Comparative LC-MS and HPLC analyses of selected antiepileptics and beta-blocking drugs.

A highly sensitive and specific assay procedure based on the combination of liquid chromatography and mass spectrometry (LC-MS) has been developed for the quantitative analysis of selected antiepileptics (carbamazepine and phenytoin) and beta-blocking drugs (acebutolol, atenolol, pindolol and propranolol) using APCI as an ionization process. The measured concentration range was 100-300 ng ml-1 for all drugs except phenytoin (0.5-1.5 micrograms ml-1). Analysis was based on direct injection of methanolic solutions of drugs into the mass spectrometer with the subsequent elution with a mobile phase consisting of methanol and 1% acetic acid solution (4:1) at a flow rate 1 ml min-1. The mass spectrometer was programmed to permit detection and determination of either fragment or molecular ions of carbamazepine, phenytoin, acebutolol, atenolol, pindolol and propranolol at m/e 194.3, 252.9, 337.2, 267.1, 249.1 and 260.1, respectively.
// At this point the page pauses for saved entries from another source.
(* ===== verification/Transaction.v ===== *)
(** Transaction decoding ([core/src/bitcoin/transaction.rs]): [txid] over the
    stripped serialization, [parse_coinbase] for the transaction the pool
    rebuilds a share from, and output encoding. *)
From S2P Require Import Prelude Reader Bitcoin.

Definition TX_VERSION_SIZE : Z := 4.
Definition OUTPOINT_SIZE : Z := 32 + 4.
Definition SEQUENCE_SIZE : Z := 4.
Definition VALUE_SIZE : Z := 8.
Definition LOCK_TIME_SIZE : Z := 4.
Definition MIN_OUTPUT_SIZE : Z := VALUE_SIZE + 1.
Definition SEGWIT_MARKER_AND_FLAG : Z * Z := (0x00, 0x01).
Definition SEGWIT_MARKER_AND_FLAG_SIZE : Z := 2.
Definition NULL_OUTPOINT_INDEX : bytes := replicate 4 (zb 0xff).
Definition SEQUENCE_FINAL : bytes := replicate 4 (zb 0xff).

Definition read_version_and_marker : parser TxError (Z * bool) :=
  version ← u32 "version";
  c ← get_reader;
  let has_witness := bool_decide (peek2 c = Some SEGWIT_MARKER_AND_FLAG) in
  _ ← (if has_witness
       then advance SEGWIT_MARKER_AND_FLAG_SIZE "segwit marker and flag" else mret ());
  mret (version, has_witness).

Definition skip_witness_item (_ : unit) : parser TxError () :=
  len ← decode_compact_size; advance len "witness item".

Definition skip_witnesses (inputs : Z) : parser TxError () :=
  loop_n inputs (fun _ => items ← decode_compact_size; loop_n items skip_witness_item ()) ().

Definition read_lock_time (tx_len : Z) : parser TxError Z :=
  lock_time ← u32 "lock time";
  c ← get_reader;
  if at_end c then mret lock_time else fail (TrailingBytes (tx_len - pos c)).

Definition skip_input (_ : unit) : parser TxError () :=
  _ ← advance OUTPOINT_SIZE "outpoint";
  len ← decode_compact_size;
  _ ← advance len "scriptSig";
  advance SEQUENCE_SIZE "sequence".

Definition skip_output (_ : unit) : parser TxError () :=
  _ ← advance VALUE_SIZE "value";
  len ← decode_compact_size;
  advance len "scriptPubKey".

(** The version, the body's bounds and the lock time; the body is what the
    stripped serialization keeps between the two. *)
Definition read_txid (tx : bytes) : parser TxError (Z * Z * Z * Z) :=
  '(version, has_witness) ← read_version_and_marker;
  c ← get_reader;
  let body_start := pos c in
  inputs ← decode_compact_size;
  _ ← require (negb (inputs =? 0)) NoInputs;
  _ ← loop_n inputs skip_input ();
  outputs ← decode_compact_size;
  _ ← loop_n outputs skip_output ();
  c ← get_reader;
  let body_end := pos c in
  _ ← (if has_witness : bool then skip_witnesses inputs else mret ());
  lock_time ← read_lock_time (zlen tx);
  mret (version, body_start, body_end, lock_time).

Definition txid `{Digests} (tx : bytes) : result TxError hash32 :=
  '(version, body_start, body_end, lock_time) ← parse_all (read_txid tx) tx;
  let body := take (Z.to_nat (body_end - body_start)) (drop (Z.to_nat body_start) tx) in
  Ok (sha256d (le 4 version ++ body ++ le 4 lock_time)).

Record TxOut := { value : Z; script_pubkey : bytes }.

#[global] Instance TxOut_eq_dec : EqDecision TxOut.
Proof. solve_decision. Defined.

Record CoinbaseTx := {
  version : Z;
  script_sig_offset : Z;
  script_sig : bytes;
  sequence : Z;
  outputs : list TxOut;
  lock_time : Z;
  has_witness : bool;
}.

Definition parse_output : parser TxError TxOut :=
  value ← u64 "value";
  len ← decode_compact_size;
  script ← take_bytes len "scriptPubKey";
  mret {| value := value; script_pubkey := script |}.

Definition parse_coinbase_from (tx : bytes) : parser TxError CoinbaseTx :=
  '(version, has_witness) ← read_version_and_marker;
  n_in ← decode_compact_size;
  _ ← require (n_in =? 1) NotCoinbase;
  prevout ← take_bytes OUTPOINT_SIZE "outpoint";
  _ ← require (bool_decide (take HASH_SIZE prevout = zeros HASH_SIZE) &&
               bool_decide (drop HASH_SIZE prevout = NULL_OUTPOINT_INDEX)) InputNotNull;
  script_len ← decode_compact_size;
  c ← get_reader;
  let script_sig_offset := pos c in
  script_sig ← take_bytes script_len "scriptSig";
  sequence ← u32 "sequence";
  n_out ← decode_compact_size;
  c ← get_reader;
  _ ← require (negb (zlen (rest c) <? sat_mul 64 n_out MIN_OUTPUT_SIZE))
        (LengthOverflow "output count");
  outputs ← parse_n n_out parse_output;
  _ ← (if has_witness : bool then skip_witnesses 1 else mret ());
  lock_time ← read_lock_time (zlen tx);
  mret {| version := version; script_sig_offset := script_sig_offset;
          script_sig := script_sig; sequence := sequence; outputs := outputs;
          lock_time := lock_time; has_witness := has_witness |}.

Definition parse_coinbase (tx : bytes) : result TxError CoinbaseTx :=
  parse_all (parse_coinbase_from tx) tx.

Definition encode_output (value : Z) (script : bytes) : bytes :=
  le 8 value ++ encode_compact_size (zlen script) ++ script.

(** ** Serializations the decoders are stated against *)

Record TxIn := {
  outpoint : bytes;
  in_script : bytes;
  in_sequence : bytes;
  witness : list bytes;
}.

Record Tx := {
  tx_version : Z;
  tx_inputs : list TxIn;
  tx_outputs : list TxOut;
  tx_lock_time : Z;
}.

Definition counted (b : bytes) : bytes := encode_compact_size (zlen b) ++ b.
Definition tx_in_bytes (i : TxIn) : bytes := outpoint i ++ counted (in_script i) ++ in_sequence i.
Definition tx_out_bytes (o : TxOut) : bytes := encode_output (value o) (script_pubkey o).
Definition witness_bytes (i : TxIn) : bytes :=
  encode_compact_size (zlen (witness i)) ++ mjoin (counted <$> witness i).

(** The inputs and outputs, which both serializations hold. *)
Definition tx_body (t : Tx) : bytes :=
  encode_compact_size (zlen (tx_inputs t)) ++ mjoin (tx_in_bytes <$> tx_inputs t) ++
  encode_compact_size (zlen (tx_outputs t)) ++ mjoin (tx_out_bytes <$> tx_outputs t).

Definition tx_stripped (t : Tx) : bytes :=
  le 4 (tx_version t) ++ tx_body t ++ le 4 (tx_lock_time t).
Definition tx_with_witness (t : Tx) : bytes :=
  le 4 (tx_version t) ++ [zb 0; zb 1] ++ tx_body t ++
  mjoin (witness_bytes <$> tx_inputs t) ++ le 4 (tx_lock_time t).

Definition script_len_ok (b : bytes) : Prop := zlen b < 2 ^ 64.

Record tx_in_wf (i : TxIn) : Prop := {
  wf_outpoint : length (outpoint i) = 36%nat;
  wf_in_script : script_len_ok (in_script i);
  wf_in_sequence : length (in_sequence i) = 4%nat;
  wf_witness_count : zlen (witness i) < 2 ^ 64;
  wf_witness_items : Forall script_len_ok (witness i);
}.

Record tx_out_wf (o : TxOut) : Prop := {
  wf_value : uint 64 (value o);
  wf_script : script_len_ok (script_pubkey o);
}.

Record tx_wf (t : Tx) : Prop := {
  wf_version : uint 32 (tx_version t);
  wf_inputs : 0 < zlen (tx_inputs t) < 2 ^ 64;
  wf_tx_inputs : Forall tx_in_wf (tx_inputs t);
  wf_outputs : zlen (tx_outputs t) < 2 ^ 64;
  wf_tx_outputs : Forall tx_out_wf (tx_outputs t);
  wf_lock_time : uint 32 (tx_lock_time t);
}.

(** ** Field lemmas *)

Lemma uint_zlen {A} (l : list A) w : zlen l < 2 ^ w -> uint w (zlen l).
Proof. unfold uint. pose proof (zlen_nonneg l). lia. Qed.

Lemma loop_n_ok {E A} (p : () -> parser E ()) (enc : A -> bytes) (l : list A) f tl :
  (forall a f tl, a ∈ l -> p () (Rd f (enc a ++ tl)) = Ok ((), Rd f tl)) ->
  loop_n (zlen l) p () (Rd f (mjoin (enc <$> l) ++ tl)) = Ok ((), Rd f tl).
Proof.
  unfold loop_n. rewrite for_n_nat. unfold zlen. rewrite Nat2Z.id.
  induction l as [|x l IH]; intros Hp; cbn -[mbind mret]; [done|].
  rewrite <- app_assoc, Hp by (by left). cbn [mbind result_bind].
  apply IH. intros. apply Hp. by right.
Qed.

Lemma counted_ok (b : bytes) what f tl :
  script_len_ok b ->
  (len ← decode_compact_size; advance len what) (Rd f (counted b ++ tl)) = Ok ((), Rd f tl).
Proof.
  intros Hb. apply uint_zlen in Hb. unfold counted. rewrite <- app_assoc. parse.
  by rewrite advance_ok.
Qed.

Lemma skip_input_ok i f tl :
  tx_in_wf i -> skip_input () (Rd f (tx_in_bytes i ++ tl)) = Ok ((), Rd f tl).
Proof.
  intros []. unfold skip_input, tx_in_bytes. rewrite <- !app_assoc.
  erewrite bind_ok by (apply advance_ok; unfold zlen, OUTPOINT_SIZE; lia).
  unfold counted. rewrite <- app_assoc.
  erewrite bind_ok by (apply decode_compact_size_ok, uint_zlen; done).
  parse. rewrite advance_ok; [done|]. unfold zlen, SEQUENCE_SIZE. lia.
Qed.

Lemma skip_output_ok o f tl :
  tx_out_wf o -> skip_output () (Rd f (tx_out_bytes o ++ tl)) = Ok ((), Rd f tl).
Proof.
  intros []. unfold skip_output, tx_out_bytes, encode_output. rewrite <- !app_assoc.
  erewrite bind_ok by (apply advance_ok; unfold zlen; by rewrite length_le).
  erewrite bind_ok by (apply decode_compact_size_ok, uint_zlen; done).
  by rewrite advance_ok.
Qed.

Lemma parse_output_ok o f tl :
  tx_out_wf o -> parse_output (Rd f (tx_out_bytes o ++ tl)) = Ok (o, Rd f tl).
Proof.
  intros [? Hs]. apply uint_zlen in Hs.
  unfold parse_output, tx_out_bytes, encode_output. rewrite <- !app_assoc. parse.
  by destruct o.
Qed.

Lemma skip_witness_ok i f tl :
  tx_in_wf i ->
  (items ← decode_compact_size; loop_n items skip_witness_item ()) (Rd f (witness_bytes i ++ tl))
  = Ok ((), Rd f tl).
Proof.
  intros []. unfold witness_bytes. rewrite <- app_assoc.
  erewrite bind_ok by (apply decode_compact_size_ok, uint_zlen; done). cbn beta.
  apply loop_n_ok. intros b f' tl' Hb. apply counted_ok.
  by eapply Forall_forall in Hb.
Qed.

Lemma skip_witnesses_ok l f tl :
  Forall tx_in_wf l ->
  skip_witnesses (zlen l) (Rd f (mjoin (witness_bytes <$> l) ++ tl)) = Ok ((), Rd f tl).
Proof.
  intros Hl. apply loop_n_ok. intros i f' tl' Hi. apply skip_witness_ok.
  by eapply Forall_forall in Hi.
Qed.

Lemma read_lock_time_ok n z f :
  uint 32 z -> read_lock_time n (Rd f (le 4 z)) = Ok (z, Rd f []).
Proof.
  intros. unfold read_lock_time. rewrite <- (app_nil_r (le 4 z)).
  do 2 parse_step. done.
Qed.

(** A reader on data without the witness marker finds no witness. *)
Lemma read_version_plain_ok z f l :
  uint 32 z ->
  (exists b l', l = b :: l' /\ bz b <> 0) ->
  read_version_and_marker (Rd f (le 4 z ++ l)) = Ok ((z, false), Rd f l).
Proof.
  intros Hz (b0 & l0 & Hl & Hne). unfold read_version_and_marker. parse.
  rewrite bool_decide_eq_false_2; [done|]. unfold peek2. cbn [rest].
  subst l. destruct l0 as [|b l0]; try done. by intros [= Ha Hb].
Qed.

Lemma read_version_witness_ok z f l :
  uint 32 z ->
  read_version_and_marker (Rd f (le 4 z ++ [zb 0; zb 1] ++ l)) = Ok ((z, true), Rd f l).
Proof.
  intros Hz. unfold read_version_and_marker. parse.
  rewrite bool_decide_eq_true_2 by done.
  by erewrite bind_ok by (by apply (advance_ok _ _ _ [zb 0; zb 1])).
Qed.

Lemma encode_compact_size_head n tl :
  1 <= n -> exists b l, encode_compact_size n ++ tl = b :: l /\ bz b <> 0.
Proof.
  intros. unfold encode_compact_size. unfold_compact.
  repeat case_test; reflect_Z; eexists _, _; (split; [done|]).
  - rewrite bz_zb_small; lia.
  - done.
  - done.
  - done.
Qed.

Section txid.
Context `{Digests}.

(** What [read_txid] reads once the version and the marker are behind it. *)
Lemma read_txid_body_ok t pre wit data :
  tx_wf t ->
  data = pre ++ tx_body t ++ wit ++ le 4 (tx_lock_time t) ->
  forall (w : bool) ver,
  read_version_and_marker (new_reader data) = Ok ((ver, w), Rd data (tx_body t ++ wit ++ le 4 (tx_lock_time t))) ->
  (if w then wit = mjoin (witness_bytes <$> tx_inputs t) else wit = []) ->
  parse_all (read_txid data) data =
  Ok (ver, zlen pre, zlen pre + zlen (tx_body t), tx_lock_time t).
Proof.
  intros [] Hdata w ver Hver Hwit. unfold parse_all, read_txid.
  erewrite bind_ok by exact Hver. cbn beta iota.
  erewrite bind_ok by done. cbn beta zeta.
  unfold tx_body at 2. rewrite <- !app_assoc.
  erewrite bind_ok by (apply decode_compact_size_ok, uint_zlen; lia). cbn beta.
  rewrite (proj2 (Z.eqb_neq (zlen (tx_inputs t)) 0)) by lia.
  erewrite bind_ok by done. cbn beta.
  erewrite bind_ok; cycle 1.
  { apply loop_n_ok. intros i f tl Hi. apply skip_input_ok.
    by eapply Forall_forall in Hi. }
  cbn beta. erewrite bind_ok by (apply decode_compact_size_ok, uint_zlen; lia). cbn beta.
  erewrite bind_ok; cycle 1.
  { apply loop_n_ok. intros o f tl Ho. apply skip_output_ok.
    by eapply Forall_forall in Ho. }
  cbn beta. erewrite bind_ok by done. cbn beta.
  erewrite bind_ok; cycle 1.
  { destruct w; subst wit; [by apply skip_witnesses_ok|done]. }
  cbn beta. erewrite bind_ok by (by apply read_lock_time_ok). cbn beta.
  unfold mret, parser_ret. cbn [fmap result_fmap fst]. f_equal.
  unfold pos. cbn [full rest]. rewrite Hdata, !zlen_app. repeat f_equal; lia.
Qed.

Lemma txid_slice pre body wit : 
  take (Z.to_nat (zlen pre + zlen body - zlen pre))
    (drop (Z.to_nat (zlen pre)) (pre ++ body ++ wit)) = body :> bytes.
Proof.
  replace (zlen pre + zlen body - zlen pre) with (zlen body) by lia.
  unfold zlen. rewrite !Nat2Z.id. by rewrite drop_app_length, take_app_length.
Qed.
(* ===== verification/Hex.v ===== *)
(** Text as bytes: hexadecimal as the standard library and the [hex] crate write and read
    it, slices of a string, and hashes written for display ([core/src/bitcoin.rs]). *)
From S2P Require Import Prelude Bitcoin.

(** ** Hexadecimal, as the standard library and [hex] write and read it *)

Definition hex_digit (d : Z) : byte := zb (if d <? 10 then 0x30 + d else 0x57 + d).

(** The [n] digits of [{:0n$x}] for a value they can hold. *)
Fixpoint hex_fixed (n : nat) (z : Z) : bytes :=
  match n with O => [] | S n => hex_fixed n (z / 16) ++ [hex_digit (z mod 16)] end.

Definition hex_value (b : byte) : option Z :=
  let z := bz b in
  if (0x30 <=? z) && (z <=? 0x39) then Some (z - 0x30)
  else if (0x61 <=? z) && (z <=? 0x66) then Some (z - 0x57)
  else if (0x41 <=? z) && (z <=? 0x46) then Some (z - 0x37)
  else None.

Fixpoint hex_number (acc : Z) (s : bytes) : option Z :=
  match s with [] => Some acc | b :: s => d ← hex_value b; hex_number (16 * acc + d) s end.

(** [from_str_radix(s, 16)] of a [w]-bit unsigned integer: one leading [+] is taken. *)
Definition from_str_radix16 (w : Z) (s : bytes) : option Z :=
  match s with
  | [] => None
  | b :: rest =>
    let digits := if (bz b =? 0x2b) && negb (bool_decide (rest = [])) then rest else s in
    n ← hex_number 0 digits;
    if n <? 2 ^ w then Some n else None
  end.

(** [hex::decode]: pairs of digits. *)
Fixpoint hex_decode (s : bytes) : option bytes :=
  match s with
  | [] => Some []
  | [_] => None
  | x :: y :: s =>
    hi ← hex_value x; lo ← hex_value y; l ← hex_decode s; Some (zb (16 * hi + lo) :: l)
  end.

Definition hex_encode (l : bytes) : bytes := mjoin ((fun b => hex_fixed 2 (bz b)) <$> l).

(** [str::get(a..b)]: none inside a character or past the end. *)
Definition is_char_boundary (s : bytes) (i : nat) : bool :=
  match s !! i with
  | Some b => negb ((0x80 <=? bz b) && (bz b <? 0xc0))
  | None => (i =? length s)%nat
  end.
Definition str_get (s : bytes) (a b : nat) : option bytes :=
  if (a <=? b)%nat && is_char_boundary s a && is_char_boundary s b then Some (take (b - a) (drop a s)) else None.

(** ** Hashes for display *)

Definition display_hex_bytes (s : bytes) : option bytes :=
  v ← hex_decode s; if (length v =? 32)%nat then Some v else None.
Definition hash_from_display_hex (s : bytes) : option bytes := reversed <$> display_hex_bytes s.
Definition hash_to_display_hex (v : bytes) : bytes := hex_encode (reversed v).

(** ** Round trips *)

Lemma hex_value_digit d : 0 <= d < 16 -> hex_value (hex_digit d) = Some d.
Proof.
  intros Hd. unfold hex_value, hex_digit. destruct (Z.ltb_spec d 10); rewrite bz_zb_small by lia.
  - rewrite (proj2 (Z.leb_le _ _)), (proj2 (Z.leb_le _ _)) by lia. cbn [andb]. f_equal. lia.
  - rewrite (proj2 (Z.leb_gt (0x57 + d) 0x39)), andb_false_r by lia.
    rewrite (proj2 (Z.leb_le _ _)), (proj2 (Z.leb_le _ _)) by lia. cbn [andb]. f_equal. lia.
Qed.

Lemma length_hex_fixed n z : length (hex_fixed n z) = n.
Proof. revert z. induction n as [|n IH]; intros z; [done|]. cbn. rewrite length_app, IH. cbn. lia. Qed.

Lemma hex_number_app acc s k : hex_number acc (s ++ k) = (acc2 ← hex_number acc s; hex_number acc2 k).
Proof. revert acc. induction s as [|b s IH]; intros acc; [done|]. cbn. destruct (hex_value b); [apply IH|done]. Qed.

Lemma hex_number_fixed n acc z : 0 <= z < 16 ^ Z.of_nat n -> hex_number acc (hex_fixed n z) = Some (acc * 16 ^ Z.of_nat n + z).
Proof.
  revert z. induction n as [|n IH]; intros z Hz.
  - cbn in *. f_equal. lia.
  - cbn [hex_fixed]. rewrite hex_number_app. rewrite Nat2Z.inj_succ, Z.pow_succ_r in Hz by lia.
    pose proof (Z.mod_pos_bound z 16). pose proof (Z.div_mod z 16).
    rewrite IH by (split; [apply Z.div_pos; lia|apply Z.div_lt_upper_bound; lia]).
    cbn [mbind option_bind hex_number]. rewrite hex_value_digit by lia. cbn [mbind option_bind].
    f_equal. rewrite Nat2Z.inj_succ, Z.pow_succ_r by lia. lia.
Qed.

Lemma hex_digit_ascii d : 0 <= d < 16 -> 0x30 <= bz (hex_digit d) < 0x80.
Proof. intros Hd. unfold hex_digit. destruct (Z.ltb_spec d 10); rewrite bz_zb_small by lia; lia. Qed.

Lemma hex_fixed_ascii n z : Forall (fun b => 0x30 <= bz b < 0x80) (hex_fixed n z).
Proof.
  revert z. induction n as [|n IH]; intros z; [constructor|]. cbn. apply Forall_app. split; [apply IH|].
  constructor; [|constructor]. apply hex_digit_ascii. apply Z.mod_pos_bound. lia.
Qed.

Lemma from_hex_fixed w n z : 0 <= z < 16 ^ Z.of_nat (S n) -> z < 2 ^ w -> from_str_radix16 w (hex_fixed (S n) z) = Some z.
Proof.
  intros Hz Hw. pose proof (hex_fixed_ascii (S n) z) as Ha. pose proof (hex_number_fixed (S n) 0 z Hz) as Hn.
  destruct (hex_fixed (S n) z) as [|b rest] eqn:E; [pose proof (length_hex_fixed (S n) z); by rewrite E in *|].
  unfold from_str_radix16. inversion Ha as [|? ? Hb _]; subst. rewrite (proj2 (Z.eqb_neq _ _)) by lia. cbn [andb].
  rewrite Hn. cbn. rewrite Z.add_0_l || idtac. by rewrite (proj2 (Z.ltb_lt z _)).
Qed.

(** Text of single-byte characters can be cut anywhere. *)
Lemma str_get_ascii (pre s post : bytes) : Forall (fun b => bz b < 0x80) (pre ++ s ++ post) ->
  str_get (pre ++ s ++ post) (length pre) (length pre + length s) = Some s.
Proof.
  intros Ha. assert (forall i, (i <= length (pre ++ s ++ post))%nat -> is_char_boundary (pre ++ s ++ post) i = true) as Hb.
  { intros i Hi. unfold is_char_boundary. destruct ((pre ++ s ++ post) !! i) as [b|] eqn:E.
    - apply (Forall_lookup_1 _ _ _ _ Ha) in E. apply negb_true_iff, andb_false_iff. left. apply Z.leb_gt. lia.
    - apply lookup_ge_None in E. apply Nat.eqb_eq. lia. }
  rewrite !length_app in Hb. unfold str_get. rewrite (proj2 (Nat.leb_le _ _)), !Hb by lia. cbn [andb].
  rewrite drop_app_length. by rewrite Nat.add_comm, Nat.add_sub, take_app_length.
Qed.

Lemma below_128 n z : Forall (fun b => bz b < 0x80) (hex_fixed n z).
Proof. eapply Forall_impl; [apply hex_fixed_ascii|]. cbn. lia. Qed.

Lemma hex_decode_encode l : hex_decode (hex_encode l) = Some l.
Proof.
  induction l as [|b l IH]; [done|]. unfold hex_encode in *. rewrite join_fmap_cons. set (rest := mjoin _) in *. pose proof (bz_range b) as Hb.
  pose proof (Z.mod_pos_bound (bz b) 16). pose proof (Z.mod_pos_bound (bz b / 16) 16). pose proof (Z.div_mod (bz b) 16).
  assert (bz b / 16 < 16) by (apply Z.div_lt_upper_bound; lia). assert (0 <= bz b / 16) by (apply Z.div_pos; lia).
  cbn [hex_fixed app hex_decode]. rewrite !hex_value_digit by lia. cbn [mbind option_bind]. rewrite IH. cbn [mbind option_bind].
  rewrite (Z.mod_small (bz b / 16)) by lia. f_equal. f_equal. rewrite <- (zb_bz b) at 3. f_equal. lia.
Qed.

Lemma length_hex_encode l : length (hex_encode l) = (2 * length l)%nat.
Proof. unfold hex_encode. induction l as [|b l IH]; [done|]. rewrite join_fmap_cons, length_app, IH, length_hex_fixed. cbn. lia. Qed.

(** A displayed hash is read back. *)
Lemma display_hex_back h : length h = 32%nat -> hash_from_display_hex (hash_to_display_hex h) = Some h.
Proof.
  intros Hl. unfold hash_from_display_hex, hash_to_display_hex, display_hex_bytes, reversed. rewrite hex_decode_encode. cbn.
  rewrite length_reverse, Hl. cbn. by rewrite reverse_involutive.
Qed.

(** The digits of an integer are those of its big-endian bytes. *)
Lemma hex_fixed_bytes n z : hex_fixed (2 * n) z = hex_encode (be n z).
Proof.
  revert z. induction n as [|n IH]; intros z; [done|]. replace (2 * S n)%nat with (S (S (2 * n))) by lia. cbn [hex_fixed].
  assert (be (S n) z = be n (z / 256) ++ [zb z]) as -> by (unfold be; cbn [le]; by rewrite reverse_cons).
  unfold hex_encode. rewrite fmap_app, join_app, join_fmap_one. fold (hex_encode (be n (z / 256))). rewrite <- IH, Z.div_div by lia.
  assert ((z mod 256) mod 16 = z mod 16 /\ (z mod 256) / 16 mod 16 = z / 16 mod 16) as [E1 E2] by (split; Z.div_mod_to_equations; lia).
  rewrite <- app_assoc. cbn [hex_fixed app]. by rewrite bz_zb, E1, E2.
Qed.
Lemma identity_is_script_witness : exists s s',
  to_output_script example_upper (Some MAIN) = Some s /\ to_output_script example_base58 (Some MAIN) = Some s' /\
  identity_of (example_upper ++ text ".RIG1") = example_lower /\
  (canonical example_upper = canonical example_lower) /\ canonical example_upper <> canonical example_base58.
Proof.
  eexists _, _. split; [vm_compute; reflexivity|]. split; [vm_compute; reflexivity|]. split; [vm_compute; reflexivity|].
  split.
  - edestruct (identity_is_script MAIN example_upper example_lower) as (_ & [_ Hc] & _); [vm_compute; reflexivity..|].
    apply Hc. reflexivity.
  - edestruct (identity_is_script MAIN example_upper example_base58) as (_ & [Hc _] & _); [vm_compute; reflexivity..|].
    intros H%Hc. vm_compute in H. discriminate H.
Defined.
The recorded chromatograms exhibited well-resolved peaks at retention times < 1 min. The peak area was correlated linearly to the drug concentration. Intraday precision gave relative standard deviations in the range 1.75-4.02%. Compared to HPLC, the described LC-MS was faster, more sensitive and specific. Unlike HPLC, LC-MS could be applied to analyze incompletely resolved mixtures. The absolute detection limits for LC-MS and HPLC were 0.2-0.5 and 10-25 ng, respectively. Recovery studies of the investigated compounds in pharmaceutical products using LC-MS and HPLC gave mean percentages of 97.5-102.0 and 98.4-103.3, respectively. Statistical analysis of the data using t- and F-tests showed insignificant differences between both methods for the analysis of carbamazepine, phenytoin, acebutolol and atenolol in pharmaceutical formulations. However, LC-MS gave more accurate results than HPLC for determination of pindolol in tablets. Propranolol could only be determined in tablets using LC-MS.